(YOUR GOAL):
Print the data below exactly, but only the lines from the one containing "(** The data" down to the one containing "- assert (Hnd : grid_ndim g = 1)", inclusive.

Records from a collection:
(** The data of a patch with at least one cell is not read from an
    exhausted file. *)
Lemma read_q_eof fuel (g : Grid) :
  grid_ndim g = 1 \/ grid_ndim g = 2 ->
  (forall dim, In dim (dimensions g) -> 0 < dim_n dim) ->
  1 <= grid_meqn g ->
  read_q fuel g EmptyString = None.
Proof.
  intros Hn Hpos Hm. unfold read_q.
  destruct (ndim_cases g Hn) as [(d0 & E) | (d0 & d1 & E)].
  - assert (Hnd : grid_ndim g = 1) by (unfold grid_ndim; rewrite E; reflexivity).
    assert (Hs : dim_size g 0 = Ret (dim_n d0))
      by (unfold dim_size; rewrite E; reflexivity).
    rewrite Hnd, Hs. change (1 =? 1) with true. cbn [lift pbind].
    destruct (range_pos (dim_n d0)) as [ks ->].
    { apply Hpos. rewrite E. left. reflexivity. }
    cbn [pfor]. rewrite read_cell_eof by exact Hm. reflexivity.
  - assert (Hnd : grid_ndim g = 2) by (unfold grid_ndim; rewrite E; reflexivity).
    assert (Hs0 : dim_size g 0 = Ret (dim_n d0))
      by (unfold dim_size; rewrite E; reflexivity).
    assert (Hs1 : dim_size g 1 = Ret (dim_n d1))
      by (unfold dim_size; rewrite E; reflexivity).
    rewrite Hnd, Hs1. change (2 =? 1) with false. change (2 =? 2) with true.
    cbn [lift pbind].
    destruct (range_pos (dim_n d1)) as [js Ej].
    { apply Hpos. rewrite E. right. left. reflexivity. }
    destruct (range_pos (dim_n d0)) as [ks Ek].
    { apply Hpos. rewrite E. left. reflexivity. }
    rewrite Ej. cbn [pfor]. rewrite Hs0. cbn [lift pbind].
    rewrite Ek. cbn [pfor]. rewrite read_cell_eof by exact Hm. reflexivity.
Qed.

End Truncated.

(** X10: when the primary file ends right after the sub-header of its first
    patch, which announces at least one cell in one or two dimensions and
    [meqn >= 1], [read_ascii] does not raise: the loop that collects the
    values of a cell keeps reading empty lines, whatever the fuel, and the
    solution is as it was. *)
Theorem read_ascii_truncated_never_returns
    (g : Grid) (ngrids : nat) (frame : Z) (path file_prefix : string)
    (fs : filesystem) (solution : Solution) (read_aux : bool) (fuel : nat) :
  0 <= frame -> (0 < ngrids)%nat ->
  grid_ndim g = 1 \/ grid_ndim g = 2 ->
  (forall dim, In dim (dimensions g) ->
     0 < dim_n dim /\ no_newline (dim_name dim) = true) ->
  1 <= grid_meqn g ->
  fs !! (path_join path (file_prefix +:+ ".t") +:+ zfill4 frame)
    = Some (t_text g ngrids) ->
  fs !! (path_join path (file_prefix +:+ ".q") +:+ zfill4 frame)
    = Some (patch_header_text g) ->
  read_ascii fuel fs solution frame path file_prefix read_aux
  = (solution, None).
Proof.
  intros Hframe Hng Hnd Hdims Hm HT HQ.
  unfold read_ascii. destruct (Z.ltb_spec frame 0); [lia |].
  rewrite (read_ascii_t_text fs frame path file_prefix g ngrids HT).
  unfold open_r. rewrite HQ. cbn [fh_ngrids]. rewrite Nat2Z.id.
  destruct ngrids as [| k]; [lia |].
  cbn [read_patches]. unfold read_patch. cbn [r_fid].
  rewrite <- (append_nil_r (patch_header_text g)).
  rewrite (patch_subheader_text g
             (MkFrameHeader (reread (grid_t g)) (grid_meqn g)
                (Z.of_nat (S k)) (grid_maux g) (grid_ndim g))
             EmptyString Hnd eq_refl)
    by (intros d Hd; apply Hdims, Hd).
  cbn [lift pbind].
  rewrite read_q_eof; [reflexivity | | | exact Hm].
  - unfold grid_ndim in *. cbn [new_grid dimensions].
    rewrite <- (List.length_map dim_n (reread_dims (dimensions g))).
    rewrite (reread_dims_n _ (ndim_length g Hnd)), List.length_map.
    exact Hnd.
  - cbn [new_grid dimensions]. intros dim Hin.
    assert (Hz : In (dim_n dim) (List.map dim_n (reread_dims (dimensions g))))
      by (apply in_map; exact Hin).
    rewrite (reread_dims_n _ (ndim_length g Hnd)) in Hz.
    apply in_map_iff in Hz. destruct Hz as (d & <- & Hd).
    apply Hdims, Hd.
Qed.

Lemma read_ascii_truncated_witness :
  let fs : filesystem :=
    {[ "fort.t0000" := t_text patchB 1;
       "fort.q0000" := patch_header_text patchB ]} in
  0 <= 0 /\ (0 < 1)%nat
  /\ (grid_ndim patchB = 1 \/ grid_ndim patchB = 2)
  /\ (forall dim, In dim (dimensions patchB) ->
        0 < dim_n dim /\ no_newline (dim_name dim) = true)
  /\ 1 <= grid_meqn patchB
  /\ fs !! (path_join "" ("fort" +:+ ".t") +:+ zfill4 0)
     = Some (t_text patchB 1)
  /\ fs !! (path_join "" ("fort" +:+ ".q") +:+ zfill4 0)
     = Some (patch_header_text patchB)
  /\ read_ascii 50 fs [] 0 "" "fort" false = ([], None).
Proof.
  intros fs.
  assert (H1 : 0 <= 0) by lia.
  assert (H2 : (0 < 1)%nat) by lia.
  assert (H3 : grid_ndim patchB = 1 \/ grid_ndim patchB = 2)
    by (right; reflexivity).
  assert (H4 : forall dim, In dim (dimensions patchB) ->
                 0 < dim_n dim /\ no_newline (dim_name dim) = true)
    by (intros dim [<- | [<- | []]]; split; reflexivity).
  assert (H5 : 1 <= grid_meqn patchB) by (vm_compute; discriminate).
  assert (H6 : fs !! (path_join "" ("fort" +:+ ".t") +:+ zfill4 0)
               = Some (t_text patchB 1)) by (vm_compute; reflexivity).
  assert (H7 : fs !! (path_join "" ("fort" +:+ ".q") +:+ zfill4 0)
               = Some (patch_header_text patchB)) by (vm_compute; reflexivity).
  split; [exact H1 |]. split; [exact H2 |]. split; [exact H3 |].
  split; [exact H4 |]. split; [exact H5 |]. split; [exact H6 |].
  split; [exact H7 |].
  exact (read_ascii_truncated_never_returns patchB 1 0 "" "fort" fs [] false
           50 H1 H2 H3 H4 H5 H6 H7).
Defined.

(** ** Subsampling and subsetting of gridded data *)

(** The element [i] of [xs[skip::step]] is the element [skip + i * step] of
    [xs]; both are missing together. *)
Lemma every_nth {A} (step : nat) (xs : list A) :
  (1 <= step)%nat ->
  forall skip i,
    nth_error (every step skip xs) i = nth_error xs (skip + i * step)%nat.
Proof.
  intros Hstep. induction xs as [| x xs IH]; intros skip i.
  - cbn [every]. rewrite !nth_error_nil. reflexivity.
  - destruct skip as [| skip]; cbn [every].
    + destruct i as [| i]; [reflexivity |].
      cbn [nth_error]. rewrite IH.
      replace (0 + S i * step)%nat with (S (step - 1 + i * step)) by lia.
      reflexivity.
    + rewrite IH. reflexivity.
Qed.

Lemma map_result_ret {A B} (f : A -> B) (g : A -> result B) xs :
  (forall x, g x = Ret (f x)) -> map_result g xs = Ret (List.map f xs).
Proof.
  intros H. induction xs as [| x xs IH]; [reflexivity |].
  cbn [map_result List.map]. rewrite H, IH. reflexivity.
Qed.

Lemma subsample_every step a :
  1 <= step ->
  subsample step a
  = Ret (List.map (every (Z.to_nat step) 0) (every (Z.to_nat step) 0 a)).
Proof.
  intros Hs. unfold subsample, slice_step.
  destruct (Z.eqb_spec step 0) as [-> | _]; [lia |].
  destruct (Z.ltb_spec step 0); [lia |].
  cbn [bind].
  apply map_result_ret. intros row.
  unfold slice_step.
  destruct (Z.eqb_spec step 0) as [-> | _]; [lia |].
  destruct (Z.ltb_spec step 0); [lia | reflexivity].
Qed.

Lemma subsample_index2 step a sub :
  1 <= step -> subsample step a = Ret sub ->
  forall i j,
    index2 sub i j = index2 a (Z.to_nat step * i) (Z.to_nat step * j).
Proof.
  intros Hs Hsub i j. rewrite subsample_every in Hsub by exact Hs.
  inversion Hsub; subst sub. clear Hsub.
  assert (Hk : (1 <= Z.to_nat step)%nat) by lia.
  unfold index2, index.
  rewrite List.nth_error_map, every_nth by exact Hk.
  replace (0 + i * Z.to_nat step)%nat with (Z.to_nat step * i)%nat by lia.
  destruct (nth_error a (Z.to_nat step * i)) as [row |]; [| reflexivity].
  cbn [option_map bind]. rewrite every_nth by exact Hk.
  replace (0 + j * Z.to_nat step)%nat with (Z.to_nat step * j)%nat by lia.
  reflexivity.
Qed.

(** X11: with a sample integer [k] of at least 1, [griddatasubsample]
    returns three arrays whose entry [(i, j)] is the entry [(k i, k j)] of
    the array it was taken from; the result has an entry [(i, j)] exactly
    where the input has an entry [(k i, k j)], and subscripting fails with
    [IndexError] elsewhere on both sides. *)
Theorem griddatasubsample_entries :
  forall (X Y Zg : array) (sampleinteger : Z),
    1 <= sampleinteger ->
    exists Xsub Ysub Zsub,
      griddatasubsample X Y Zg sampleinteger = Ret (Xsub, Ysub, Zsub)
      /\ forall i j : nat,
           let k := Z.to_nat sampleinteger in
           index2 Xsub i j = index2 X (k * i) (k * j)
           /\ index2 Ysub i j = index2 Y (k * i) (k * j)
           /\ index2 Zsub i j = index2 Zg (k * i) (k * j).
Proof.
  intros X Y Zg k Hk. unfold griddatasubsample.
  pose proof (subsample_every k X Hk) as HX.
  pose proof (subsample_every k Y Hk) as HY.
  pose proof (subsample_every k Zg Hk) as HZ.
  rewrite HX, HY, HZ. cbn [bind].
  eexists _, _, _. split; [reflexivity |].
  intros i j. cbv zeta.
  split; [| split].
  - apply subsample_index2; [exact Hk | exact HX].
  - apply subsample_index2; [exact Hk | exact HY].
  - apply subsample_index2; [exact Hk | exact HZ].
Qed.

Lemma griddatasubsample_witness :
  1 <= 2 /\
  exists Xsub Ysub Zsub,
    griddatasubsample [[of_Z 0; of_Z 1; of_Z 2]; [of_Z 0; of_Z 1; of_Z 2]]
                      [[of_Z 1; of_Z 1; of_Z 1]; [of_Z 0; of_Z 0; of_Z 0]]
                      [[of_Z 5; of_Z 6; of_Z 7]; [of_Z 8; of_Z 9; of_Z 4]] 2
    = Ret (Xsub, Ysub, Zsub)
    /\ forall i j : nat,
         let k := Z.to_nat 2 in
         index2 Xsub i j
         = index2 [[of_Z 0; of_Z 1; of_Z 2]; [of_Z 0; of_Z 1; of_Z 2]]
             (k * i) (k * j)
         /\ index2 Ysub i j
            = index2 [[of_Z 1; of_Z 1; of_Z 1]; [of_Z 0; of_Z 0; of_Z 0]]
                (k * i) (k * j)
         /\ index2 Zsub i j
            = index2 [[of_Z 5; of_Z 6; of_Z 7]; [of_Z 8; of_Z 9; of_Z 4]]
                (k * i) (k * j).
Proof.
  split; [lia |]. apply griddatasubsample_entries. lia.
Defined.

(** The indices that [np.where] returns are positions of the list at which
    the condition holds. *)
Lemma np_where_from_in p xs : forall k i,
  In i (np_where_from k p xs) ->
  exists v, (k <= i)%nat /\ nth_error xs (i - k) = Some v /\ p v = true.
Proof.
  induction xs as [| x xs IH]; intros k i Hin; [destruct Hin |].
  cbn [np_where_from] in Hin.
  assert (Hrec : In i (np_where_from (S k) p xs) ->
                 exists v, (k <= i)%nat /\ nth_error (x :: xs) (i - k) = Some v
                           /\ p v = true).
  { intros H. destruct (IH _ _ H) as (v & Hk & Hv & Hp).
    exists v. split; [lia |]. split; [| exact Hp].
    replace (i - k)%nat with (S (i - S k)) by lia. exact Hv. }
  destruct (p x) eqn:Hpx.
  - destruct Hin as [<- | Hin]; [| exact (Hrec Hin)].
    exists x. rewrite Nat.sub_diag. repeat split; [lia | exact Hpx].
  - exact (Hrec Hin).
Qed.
--
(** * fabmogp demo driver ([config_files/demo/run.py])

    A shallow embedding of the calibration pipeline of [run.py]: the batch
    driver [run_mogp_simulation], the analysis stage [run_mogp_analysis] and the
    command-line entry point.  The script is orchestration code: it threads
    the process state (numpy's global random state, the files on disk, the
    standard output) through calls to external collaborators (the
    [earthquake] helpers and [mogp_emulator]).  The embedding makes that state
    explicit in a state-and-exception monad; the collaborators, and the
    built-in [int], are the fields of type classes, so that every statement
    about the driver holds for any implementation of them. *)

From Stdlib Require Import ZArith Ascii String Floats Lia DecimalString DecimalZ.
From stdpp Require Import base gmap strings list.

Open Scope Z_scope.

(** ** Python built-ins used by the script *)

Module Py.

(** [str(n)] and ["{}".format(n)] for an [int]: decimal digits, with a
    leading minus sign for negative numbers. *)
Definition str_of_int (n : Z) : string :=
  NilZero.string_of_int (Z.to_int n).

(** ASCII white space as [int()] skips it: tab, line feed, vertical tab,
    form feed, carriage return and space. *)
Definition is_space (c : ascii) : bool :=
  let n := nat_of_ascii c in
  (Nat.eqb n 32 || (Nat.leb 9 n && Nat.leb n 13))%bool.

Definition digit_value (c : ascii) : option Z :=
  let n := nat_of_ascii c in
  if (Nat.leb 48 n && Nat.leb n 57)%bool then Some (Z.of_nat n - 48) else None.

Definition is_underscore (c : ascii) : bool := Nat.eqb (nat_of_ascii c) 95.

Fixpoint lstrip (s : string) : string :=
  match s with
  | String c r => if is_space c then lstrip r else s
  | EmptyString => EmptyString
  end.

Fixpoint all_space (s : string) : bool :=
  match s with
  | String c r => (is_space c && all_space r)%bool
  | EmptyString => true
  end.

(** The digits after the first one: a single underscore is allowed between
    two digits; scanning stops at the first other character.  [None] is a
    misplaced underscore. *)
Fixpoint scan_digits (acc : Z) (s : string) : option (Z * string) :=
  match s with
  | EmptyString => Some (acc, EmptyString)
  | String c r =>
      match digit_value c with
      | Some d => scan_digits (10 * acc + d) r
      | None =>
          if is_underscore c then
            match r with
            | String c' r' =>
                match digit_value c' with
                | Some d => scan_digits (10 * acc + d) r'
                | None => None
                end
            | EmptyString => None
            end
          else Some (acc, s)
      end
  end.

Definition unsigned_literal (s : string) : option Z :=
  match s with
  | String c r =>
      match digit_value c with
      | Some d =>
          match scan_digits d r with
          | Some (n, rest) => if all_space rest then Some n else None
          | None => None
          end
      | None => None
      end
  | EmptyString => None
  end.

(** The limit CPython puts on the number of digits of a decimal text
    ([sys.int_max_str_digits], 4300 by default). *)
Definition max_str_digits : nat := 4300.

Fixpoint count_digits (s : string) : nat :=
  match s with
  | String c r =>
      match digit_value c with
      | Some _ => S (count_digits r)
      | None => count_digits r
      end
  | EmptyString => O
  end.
...
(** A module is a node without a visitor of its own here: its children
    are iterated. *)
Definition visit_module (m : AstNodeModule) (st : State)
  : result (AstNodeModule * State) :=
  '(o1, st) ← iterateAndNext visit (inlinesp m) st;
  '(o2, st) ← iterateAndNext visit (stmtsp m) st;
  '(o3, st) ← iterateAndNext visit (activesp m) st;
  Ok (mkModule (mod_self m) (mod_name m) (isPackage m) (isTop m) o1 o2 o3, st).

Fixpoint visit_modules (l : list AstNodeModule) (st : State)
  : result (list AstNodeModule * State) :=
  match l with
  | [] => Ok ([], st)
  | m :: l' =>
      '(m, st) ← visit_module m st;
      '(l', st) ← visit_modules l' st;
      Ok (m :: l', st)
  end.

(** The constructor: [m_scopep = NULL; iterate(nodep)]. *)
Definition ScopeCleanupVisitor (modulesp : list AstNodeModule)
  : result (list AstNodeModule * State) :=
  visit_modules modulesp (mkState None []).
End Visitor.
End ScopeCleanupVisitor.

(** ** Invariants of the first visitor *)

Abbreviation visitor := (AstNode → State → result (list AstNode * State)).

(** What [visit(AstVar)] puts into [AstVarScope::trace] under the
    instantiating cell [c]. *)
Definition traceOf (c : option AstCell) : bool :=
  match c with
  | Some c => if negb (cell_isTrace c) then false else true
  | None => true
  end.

(RESULT BELOW):
(** The data of a patch with at least one cell is not read from an
    exhausted file. *)
Lemma read_q_eof fuel (g : Grid) :
  grid_ndim g = 1 \/ grid_ndim g = 2 ->
  (forall dim, In dim (dimensions g) -> 0 < dim_n dim) ->
  1 <= grid_meqn g ->
  read_q fuel g EmptyString = None.
Proof.
  intros Hn Hpos Hm. unfold read_q.
  destruct (ndim_cases g Hn) as [(d0 & E) | (d0 & d1 & E)].
  - assert (Hnd : grid_ndim g = 1) by (unfold grid_ndim; rewrite E; reflexivity).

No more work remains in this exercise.